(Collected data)
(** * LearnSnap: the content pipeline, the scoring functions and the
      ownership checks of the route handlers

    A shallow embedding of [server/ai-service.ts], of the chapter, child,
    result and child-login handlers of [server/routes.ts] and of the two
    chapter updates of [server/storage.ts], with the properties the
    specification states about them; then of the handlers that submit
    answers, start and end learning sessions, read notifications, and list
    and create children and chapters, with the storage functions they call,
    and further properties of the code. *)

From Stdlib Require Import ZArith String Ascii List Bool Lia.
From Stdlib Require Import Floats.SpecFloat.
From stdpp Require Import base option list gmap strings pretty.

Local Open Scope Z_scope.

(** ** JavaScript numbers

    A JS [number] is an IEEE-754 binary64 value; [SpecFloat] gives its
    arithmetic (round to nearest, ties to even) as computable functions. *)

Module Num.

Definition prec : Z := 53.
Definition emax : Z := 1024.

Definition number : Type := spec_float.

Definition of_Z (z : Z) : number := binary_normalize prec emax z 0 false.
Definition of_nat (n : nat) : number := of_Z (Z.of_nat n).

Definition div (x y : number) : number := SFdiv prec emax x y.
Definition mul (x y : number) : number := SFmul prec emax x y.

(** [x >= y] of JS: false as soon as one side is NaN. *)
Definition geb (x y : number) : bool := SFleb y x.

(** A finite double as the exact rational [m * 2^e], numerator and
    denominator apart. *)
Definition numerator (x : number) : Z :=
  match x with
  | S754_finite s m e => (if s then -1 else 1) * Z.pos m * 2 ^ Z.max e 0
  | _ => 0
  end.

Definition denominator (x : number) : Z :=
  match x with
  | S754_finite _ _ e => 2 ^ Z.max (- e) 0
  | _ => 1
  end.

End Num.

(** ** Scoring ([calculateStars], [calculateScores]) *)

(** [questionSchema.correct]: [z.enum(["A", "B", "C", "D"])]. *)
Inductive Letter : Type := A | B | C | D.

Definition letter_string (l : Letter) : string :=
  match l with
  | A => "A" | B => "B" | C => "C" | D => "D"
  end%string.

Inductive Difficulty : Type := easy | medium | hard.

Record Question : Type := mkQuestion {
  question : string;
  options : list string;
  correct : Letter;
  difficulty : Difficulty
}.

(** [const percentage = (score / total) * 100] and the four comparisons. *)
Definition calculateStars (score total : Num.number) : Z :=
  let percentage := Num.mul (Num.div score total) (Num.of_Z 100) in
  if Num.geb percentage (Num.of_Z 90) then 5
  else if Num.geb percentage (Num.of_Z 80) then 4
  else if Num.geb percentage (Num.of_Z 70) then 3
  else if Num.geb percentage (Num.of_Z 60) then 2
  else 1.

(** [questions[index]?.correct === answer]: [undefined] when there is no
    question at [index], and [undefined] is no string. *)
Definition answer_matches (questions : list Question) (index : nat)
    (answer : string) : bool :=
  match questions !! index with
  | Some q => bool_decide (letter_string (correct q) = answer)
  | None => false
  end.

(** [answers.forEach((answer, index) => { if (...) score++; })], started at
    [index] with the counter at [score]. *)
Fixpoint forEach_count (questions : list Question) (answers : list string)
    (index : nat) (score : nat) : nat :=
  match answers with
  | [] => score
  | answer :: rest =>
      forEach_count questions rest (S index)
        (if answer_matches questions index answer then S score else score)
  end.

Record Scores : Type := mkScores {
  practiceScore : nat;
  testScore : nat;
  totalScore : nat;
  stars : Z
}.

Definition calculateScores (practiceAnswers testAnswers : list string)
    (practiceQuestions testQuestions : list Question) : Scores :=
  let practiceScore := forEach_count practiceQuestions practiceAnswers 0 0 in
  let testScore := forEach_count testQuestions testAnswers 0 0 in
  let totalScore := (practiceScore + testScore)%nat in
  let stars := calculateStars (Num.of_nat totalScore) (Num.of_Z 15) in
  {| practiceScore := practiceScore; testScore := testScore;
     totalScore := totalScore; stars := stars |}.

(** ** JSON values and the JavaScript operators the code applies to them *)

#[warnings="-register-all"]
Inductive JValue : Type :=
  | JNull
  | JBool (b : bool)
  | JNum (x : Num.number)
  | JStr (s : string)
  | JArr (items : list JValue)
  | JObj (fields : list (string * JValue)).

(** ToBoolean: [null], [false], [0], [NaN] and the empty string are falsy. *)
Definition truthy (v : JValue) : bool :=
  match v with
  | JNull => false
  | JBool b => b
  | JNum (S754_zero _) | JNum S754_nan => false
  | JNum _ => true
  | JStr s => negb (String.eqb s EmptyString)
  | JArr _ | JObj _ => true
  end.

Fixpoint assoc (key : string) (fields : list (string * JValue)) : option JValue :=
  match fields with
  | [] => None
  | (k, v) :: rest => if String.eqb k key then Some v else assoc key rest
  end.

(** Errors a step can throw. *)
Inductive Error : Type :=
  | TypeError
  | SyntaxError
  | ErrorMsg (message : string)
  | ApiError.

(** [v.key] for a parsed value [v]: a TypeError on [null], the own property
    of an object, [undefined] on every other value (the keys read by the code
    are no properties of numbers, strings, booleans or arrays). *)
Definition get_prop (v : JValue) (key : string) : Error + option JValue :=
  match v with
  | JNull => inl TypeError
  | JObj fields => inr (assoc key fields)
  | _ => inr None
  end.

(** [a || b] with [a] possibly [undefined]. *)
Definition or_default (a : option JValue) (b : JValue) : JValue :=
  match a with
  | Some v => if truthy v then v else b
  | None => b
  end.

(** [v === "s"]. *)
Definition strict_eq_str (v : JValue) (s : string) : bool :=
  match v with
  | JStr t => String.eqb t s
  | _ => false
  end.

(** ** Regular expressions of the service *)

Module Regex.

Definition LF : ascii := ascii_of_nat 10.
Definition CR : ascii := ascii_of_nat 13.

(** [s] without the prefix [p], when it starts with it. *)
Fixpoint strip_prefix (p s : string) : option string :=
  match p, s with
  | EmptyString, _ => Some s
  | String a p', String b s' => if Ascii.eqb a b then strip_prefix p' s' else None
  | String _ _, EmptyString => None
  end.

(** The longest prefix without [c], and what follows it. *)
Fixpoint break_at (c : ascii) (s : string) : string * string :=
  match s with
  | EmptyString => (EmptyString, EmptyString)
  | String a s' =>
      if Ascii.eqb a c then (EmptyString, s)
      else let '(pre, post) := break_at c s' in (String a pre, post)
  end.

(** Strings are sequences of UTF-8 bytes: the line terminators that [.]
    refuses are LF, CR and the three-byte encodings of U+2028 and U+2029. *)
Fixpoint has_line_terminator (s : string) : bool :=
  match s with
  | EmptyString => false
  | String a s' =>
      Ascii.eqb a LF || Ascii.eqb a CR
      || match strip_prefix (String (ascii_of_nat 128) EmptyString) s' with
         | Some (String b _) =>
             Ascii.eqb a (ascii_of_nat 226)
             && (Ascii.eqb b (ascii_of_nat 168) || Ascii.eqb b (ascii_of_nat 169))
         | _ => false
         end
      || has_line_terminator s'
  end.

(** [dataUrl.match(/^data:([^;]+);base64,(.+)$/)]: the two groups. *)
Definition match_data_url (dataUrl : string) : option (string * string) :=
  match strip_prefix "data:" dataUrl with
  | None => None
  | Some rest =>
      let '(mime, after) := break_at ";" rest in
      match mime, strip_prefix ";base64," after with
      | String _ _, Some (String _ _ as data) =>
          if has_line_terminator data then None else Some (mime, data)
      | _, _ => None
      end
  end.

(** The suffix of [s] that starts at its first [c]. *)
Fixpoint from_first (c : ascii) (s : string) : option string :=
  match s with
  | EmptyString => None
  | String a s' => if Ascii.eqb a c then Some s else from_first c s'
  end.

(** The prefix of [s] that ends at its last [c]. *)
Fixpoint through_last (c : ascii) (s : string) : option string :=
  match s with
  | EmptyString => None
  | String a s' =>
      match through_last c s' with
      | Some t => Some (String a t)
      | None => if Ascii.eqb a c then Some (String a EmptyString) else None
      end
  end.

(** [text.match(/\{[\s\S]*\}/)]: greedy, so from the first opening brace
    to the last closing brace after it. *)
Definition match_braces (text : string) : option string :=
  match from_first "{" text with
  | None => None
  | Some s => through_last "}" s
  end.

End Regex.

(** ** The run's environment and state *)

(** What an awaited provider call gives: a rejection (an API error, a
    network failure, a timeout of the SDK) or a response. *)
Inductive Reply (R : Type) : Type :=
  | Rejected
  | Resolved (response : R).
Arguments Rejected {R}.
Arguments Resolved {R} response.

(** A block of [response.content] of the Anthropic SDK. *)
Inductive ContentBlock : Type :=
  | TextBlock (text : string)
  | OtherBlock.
--
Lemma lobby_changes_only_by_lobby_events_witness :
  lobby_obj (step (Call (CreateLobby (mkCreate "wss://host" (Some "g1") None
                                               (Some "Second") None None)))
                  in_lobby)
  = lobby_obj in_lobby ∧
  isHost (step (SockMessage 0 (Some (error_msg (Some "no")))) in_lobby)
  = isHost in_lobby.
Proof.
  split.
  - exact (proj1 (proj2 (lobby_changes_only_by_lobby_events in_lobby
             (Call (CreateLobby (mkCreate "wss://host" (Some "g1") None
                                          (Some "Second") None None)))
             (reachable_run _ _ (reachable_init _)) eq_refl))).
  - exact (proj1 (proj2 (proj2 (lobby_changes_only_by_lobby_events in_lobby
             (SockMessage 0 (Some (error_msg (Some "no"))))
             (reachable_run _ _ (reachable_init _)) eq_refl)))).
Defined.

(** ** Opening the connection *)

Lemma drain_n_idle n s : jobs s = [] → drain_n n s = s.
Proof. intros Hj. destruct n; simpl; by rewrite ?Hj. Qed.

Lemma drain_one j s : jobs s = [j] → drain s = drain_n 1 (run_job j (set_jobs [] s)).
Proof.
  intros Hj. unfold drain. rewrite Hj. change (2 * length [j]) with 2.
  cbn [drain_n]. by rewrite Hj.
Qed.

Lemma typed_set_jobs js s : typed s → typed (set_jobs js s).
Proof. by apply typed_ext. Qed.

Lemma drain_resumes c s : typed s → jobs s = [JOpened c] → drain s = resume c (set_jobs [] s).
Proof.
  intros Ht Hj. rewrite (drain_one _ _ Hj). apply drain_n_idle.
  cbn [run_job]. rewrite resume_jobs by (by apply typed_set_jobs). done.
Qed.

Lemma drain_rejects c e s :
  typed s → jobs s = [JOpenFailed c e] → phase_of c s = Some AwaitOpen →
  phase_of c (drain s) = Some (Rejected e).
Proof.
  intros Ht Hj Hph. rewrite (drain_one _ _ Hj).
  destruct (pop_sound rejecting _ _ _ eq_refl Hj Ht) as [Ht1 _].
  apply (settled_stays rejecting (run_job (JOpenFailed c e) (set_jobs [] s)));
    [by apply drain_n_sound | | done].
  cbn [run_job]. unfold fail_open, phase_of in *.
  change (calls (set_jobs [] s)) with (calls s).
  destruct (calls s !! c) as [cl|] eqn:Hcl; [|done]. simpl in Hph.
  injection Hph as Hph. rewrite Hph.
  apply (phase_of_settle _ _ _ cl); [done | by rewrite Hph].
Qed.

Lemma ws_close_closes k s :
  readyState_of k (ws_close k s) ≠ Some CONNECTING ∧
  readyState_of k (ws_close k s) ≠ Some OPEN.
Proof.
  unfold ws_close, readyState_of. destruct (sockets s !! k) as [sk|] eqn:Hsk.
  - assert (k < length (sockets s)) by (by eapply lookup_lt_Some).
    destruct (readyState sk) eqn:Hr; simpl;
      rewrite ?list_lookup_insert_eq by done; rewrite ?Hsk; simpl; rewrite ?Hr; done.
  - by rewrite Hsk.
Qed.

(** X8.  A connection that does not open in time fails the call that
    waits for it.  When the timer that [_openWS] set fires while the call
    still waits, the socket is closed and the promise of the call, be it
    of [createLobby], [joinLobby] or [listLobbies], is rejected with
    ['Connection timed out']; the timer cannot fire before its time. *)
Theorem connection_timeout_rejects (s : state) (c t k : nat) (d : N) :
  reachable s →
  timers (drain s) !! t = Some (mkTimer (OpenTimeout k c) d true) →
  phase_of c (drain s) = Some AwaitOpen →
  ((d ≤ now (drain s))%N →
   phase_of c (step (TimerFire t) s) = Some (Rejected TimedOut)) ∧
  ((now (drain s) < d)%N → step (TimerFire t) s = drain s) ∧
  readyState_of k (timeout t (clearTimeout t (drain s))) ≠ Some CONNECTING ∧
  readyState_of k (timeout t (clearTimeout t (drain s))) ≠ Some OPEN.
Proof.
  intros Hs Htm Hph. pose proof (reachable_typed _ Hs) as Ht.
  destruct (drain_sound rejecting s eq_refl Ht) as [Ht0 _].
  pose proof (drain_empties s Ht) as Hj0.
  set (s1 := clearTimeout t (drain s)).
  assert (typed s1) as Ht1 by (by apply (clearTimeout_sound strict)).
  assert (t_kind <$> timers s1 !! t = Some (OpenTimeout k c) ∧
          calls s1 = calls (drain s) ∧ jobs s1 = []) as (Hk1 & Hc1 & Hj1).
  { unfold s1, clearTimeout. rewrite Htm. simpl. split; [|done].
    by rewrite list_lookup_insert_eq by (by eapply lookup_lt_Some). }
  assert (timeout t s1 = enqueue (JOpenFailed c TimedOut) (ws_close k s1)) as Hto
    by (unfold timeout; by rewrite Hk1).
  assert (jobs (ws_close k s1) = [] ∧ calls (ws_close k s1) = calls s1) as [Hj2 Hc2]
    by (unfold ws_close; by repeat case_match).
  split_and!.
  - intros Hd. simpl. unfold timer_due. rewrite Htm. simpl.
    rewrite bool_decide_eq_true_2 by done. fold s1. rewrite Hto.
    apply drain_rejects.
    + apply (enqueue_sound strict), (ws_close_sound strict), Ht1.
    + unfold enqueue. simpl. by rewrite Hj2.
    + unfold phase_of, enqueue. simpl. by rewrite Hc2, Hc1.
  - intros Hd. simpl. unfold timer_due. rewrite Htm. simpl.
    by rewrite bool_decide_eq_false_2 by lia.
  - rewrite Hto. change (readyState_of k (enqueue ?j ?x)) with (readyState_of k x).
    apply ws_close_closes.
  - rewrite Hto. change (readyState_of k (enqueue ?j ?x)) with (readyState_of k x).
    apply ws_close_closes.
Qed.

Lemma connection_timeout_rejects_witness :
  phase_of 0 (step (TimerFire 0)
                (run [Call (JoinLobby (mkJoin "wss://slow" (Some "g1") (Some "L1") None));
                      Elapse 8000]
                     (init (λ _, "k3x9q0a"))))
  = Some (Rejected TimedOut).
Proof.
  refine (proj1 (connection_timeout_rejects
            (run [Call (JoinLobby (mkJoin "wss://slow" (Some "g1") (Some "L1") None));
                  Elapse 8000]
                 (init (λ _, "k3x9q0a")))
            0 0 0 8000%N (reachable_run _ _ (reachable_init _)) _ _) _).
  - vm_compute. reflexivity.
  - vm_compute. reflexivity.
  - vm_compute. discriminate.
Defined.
...
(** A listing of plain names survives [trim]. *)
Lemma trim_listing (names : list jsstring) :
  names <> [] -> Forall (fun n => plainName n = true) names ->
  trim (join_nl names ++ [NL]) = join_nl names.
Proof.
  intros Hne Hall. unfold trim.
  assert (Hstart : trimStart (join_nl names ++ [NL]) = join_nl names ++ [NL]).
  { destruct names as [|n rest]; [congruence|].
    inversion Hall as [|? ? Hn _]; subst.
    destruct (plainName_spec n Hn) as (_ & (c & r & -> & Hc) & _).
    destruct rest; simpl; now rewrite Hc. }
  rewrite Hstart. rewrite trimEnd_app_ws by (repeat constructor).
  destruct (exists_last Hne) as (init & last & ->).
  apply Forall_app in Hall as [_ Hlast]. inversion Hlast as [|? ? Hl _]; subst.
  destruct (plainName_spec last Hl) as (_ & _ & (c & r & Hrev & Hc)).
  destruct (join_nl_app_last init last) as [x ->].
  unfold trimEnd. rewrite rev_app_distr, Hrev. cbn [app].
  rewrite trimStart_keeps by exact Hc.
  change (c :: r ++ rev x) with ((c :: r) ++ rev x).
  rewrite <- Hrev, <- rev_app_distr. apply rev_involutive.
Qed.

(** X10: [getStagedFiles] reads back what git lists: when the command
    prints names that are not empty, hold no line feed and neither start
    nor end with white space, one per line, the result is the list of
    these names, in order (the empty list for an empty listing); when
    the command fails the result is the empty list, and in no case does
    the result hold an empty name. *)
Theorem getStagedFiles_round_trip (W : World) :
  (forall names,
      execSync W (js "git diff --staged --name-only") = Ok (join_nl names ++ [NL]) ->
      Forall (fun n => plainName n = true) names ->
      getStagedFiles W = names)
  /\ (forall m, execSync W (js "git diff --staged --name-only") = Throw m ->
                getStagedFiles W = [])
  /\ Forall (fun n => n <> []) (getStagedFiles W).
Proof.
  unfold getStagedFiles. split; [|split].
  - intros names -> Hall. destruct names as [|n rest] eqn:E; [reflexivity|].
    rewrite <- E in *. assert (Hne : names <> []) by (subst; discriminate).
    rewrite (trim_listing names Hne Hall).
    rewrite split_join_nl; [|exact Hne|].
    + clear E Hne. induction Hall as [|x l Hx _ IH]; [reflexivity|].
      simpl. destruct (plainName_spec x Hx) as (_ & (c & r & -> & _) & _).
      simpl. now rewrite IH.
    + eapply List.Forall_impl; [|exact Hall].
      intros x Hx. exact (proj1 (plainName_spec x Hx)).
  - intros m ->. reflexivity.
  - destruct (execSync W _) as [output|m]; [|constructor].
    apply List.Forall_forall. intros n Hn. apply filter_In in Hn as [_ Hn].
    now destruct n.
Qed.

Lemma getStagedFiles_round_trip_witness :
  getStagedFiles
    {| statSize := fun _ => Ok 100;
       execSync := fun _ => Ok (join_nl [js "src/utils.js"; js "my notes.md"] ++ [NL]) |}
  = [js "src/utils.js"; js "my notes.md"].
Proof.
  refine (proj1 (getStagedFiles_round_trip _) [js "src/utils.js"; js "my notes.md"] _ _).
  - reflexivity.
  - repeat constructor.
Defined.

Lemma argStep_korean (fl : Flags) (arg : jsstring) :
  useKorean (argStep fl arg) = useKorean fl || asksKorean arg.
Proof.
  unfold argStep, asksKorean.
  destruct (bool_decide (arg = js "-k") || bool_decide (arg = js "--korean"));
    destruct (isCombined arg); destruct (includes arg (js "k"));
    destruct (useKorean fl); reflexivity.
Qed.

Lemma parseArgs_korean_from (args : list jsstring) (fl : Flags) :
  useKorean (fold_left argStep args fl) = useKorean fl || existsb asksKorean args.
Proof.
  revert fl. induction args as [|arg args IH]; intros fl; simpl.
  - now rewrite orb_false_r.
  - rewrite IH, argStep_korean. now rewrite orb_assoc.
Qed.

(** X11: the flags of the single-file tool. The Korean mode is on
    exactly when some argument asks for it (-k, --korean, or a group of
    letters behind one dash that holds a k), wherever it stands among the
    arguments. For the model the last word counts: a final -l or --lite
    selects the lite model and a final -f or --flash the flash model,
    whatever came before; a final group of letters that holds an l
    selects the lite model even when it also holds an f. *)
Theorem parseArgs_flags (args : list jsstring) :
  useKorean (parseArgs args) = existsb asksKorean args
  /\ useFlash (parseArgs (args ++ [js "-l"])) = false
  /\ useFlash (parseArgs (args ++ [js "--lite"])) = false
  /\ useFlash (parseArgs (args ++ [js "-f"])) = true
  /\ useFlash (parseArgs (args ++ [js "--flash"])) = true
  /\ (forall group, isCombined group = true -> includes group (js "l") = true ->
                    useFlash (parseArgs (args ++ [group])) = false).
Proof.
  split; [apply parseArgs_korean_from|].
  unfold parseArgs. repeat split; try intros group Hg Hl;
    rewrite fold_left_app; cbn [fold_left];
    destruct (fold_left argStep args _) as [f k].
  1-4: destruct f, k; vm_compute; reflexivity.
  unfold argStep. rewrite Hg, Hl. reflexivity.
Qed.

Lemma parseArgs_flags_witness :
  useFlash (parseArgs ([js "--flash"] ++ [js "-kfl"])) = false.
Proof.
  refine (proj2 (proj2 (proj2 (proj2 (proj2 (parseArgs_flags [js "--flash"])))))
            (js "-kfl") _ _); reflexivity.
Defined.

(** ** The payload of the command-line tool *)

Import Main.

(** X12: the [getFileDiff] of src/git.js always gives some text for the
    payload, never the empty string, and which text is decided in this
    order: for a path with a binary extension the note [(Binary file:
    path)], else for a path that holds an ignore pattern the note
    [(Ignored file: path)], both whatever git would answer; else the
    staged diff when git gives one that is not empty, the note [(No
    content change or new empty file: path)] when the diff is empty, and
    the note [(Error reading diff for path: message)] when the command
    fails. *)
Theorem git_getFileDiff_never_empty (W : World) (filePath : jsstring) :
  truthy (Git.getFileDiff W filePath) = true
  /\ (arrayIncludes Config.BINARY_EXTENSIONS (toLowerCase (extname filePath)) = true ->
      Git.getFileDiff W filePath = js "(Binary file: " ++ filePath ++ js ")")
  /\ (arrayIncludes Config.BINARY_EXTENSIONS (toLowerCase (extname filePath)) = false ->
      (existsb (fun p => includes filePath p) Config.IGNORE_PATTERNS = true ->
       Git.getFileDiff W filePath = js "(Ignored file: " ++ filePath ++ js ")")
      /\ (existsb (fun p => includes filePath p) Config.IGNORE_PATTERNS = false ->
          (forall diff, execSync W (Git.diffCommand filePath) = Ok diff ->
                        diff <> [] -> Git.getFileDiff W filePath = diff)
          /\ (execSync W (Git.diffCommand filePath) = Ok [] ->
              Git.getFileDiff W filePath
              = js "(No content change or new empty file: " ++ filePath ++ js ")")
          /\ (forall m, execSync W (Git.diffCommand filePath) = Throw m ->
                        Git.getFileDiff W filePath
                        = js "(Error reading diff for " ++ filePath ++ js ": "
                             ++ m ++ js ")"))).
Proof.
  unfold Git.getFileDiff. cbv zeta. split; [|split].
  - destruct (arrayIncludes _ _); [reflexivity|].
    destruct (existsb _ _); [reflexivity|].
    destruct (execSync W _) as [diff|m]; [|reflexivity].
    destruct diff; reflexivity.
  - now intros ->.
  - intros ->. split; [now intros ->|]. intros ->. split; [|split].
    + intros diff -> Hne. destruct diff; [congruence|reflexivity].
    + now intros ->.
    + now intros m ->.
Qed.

= Work order =
From the entries above, extract every line where the word "percentage" appears.

= Answer =
(** [const percentage = (score / total) * 100] and the four comparisons. *)
  let percentage := Num.mul (Num.div score total) (Num.of_Z 100) in
  if Num.geb percentage (Num.of_Z 90) then 5
  else if Num.geb percentage (Num.of_Z 80) then 4
  else if Num.geb percentage (Num.of_Z 70) then 3
  else if Num.geb percentage (Num.of_Z 60) then 2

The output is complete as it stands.